WORK TO COMPLETE: Give the lines again, unchanged, starting with the line containing "if GetBlockTimeMax b" and ending with the last line of the data below.

Stored records:
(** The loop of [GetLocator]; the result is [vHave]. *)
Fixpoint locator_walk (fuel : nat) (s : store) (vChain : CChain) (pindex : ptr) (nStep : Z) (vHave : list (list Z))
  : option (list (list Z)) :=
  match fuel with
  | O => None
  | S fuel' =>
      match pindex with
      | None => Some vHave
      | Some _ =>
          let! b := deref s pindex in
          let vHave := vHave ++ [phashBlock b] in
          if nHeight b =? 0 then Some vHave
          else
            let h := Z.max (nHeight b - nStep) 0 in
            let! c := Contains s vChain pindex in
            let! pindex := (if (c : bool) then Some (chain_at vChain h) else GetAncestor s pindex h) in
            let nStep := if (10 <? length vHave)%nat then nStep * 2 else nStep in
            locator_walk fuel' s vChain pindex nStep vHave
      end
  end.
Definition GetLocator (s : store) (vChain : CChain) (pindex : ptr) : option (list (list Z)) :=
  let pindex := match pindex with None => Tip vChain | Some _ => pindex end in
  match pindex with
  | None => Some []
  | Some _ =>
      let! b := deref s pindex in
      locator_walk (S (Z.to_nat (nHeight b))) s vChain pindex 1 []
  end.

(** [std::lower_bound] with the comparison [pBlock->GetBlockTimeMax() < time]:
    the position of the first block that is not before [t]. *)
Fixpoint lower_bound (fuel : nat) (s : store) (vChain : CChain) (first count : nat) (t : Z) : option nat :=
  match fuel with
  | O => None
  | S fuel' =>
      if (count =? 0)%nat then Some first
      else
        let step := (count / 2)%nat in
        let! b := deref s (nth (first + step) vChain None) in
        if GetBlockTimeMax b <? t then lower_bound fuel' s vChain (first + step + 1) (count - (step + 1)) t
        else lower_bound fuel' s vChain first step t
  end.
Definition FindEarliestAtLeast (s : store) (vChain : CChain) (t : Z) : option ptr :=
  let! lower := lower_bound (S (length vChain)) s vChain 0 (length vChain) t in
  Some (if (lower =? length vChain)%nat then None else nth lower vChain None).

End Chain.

RESULT:
        if GetBlockTimeMax b <? t then lower_bound fuel' s vChain (first + step + 1) (count - (step + 1)) t
        else lower_bound fuel' s vChain first step t
  end.
Definition FindEarliestAtLeast (s : store) (vChain : CChain) (t : Z) : option ptr :=
  let! lower := lower_bound (S (length vChain)) s vChain 0 (length vChain) t in
  Some (if (lower =? length vChain)%nat then None else nth lower vChain None).

End Chain.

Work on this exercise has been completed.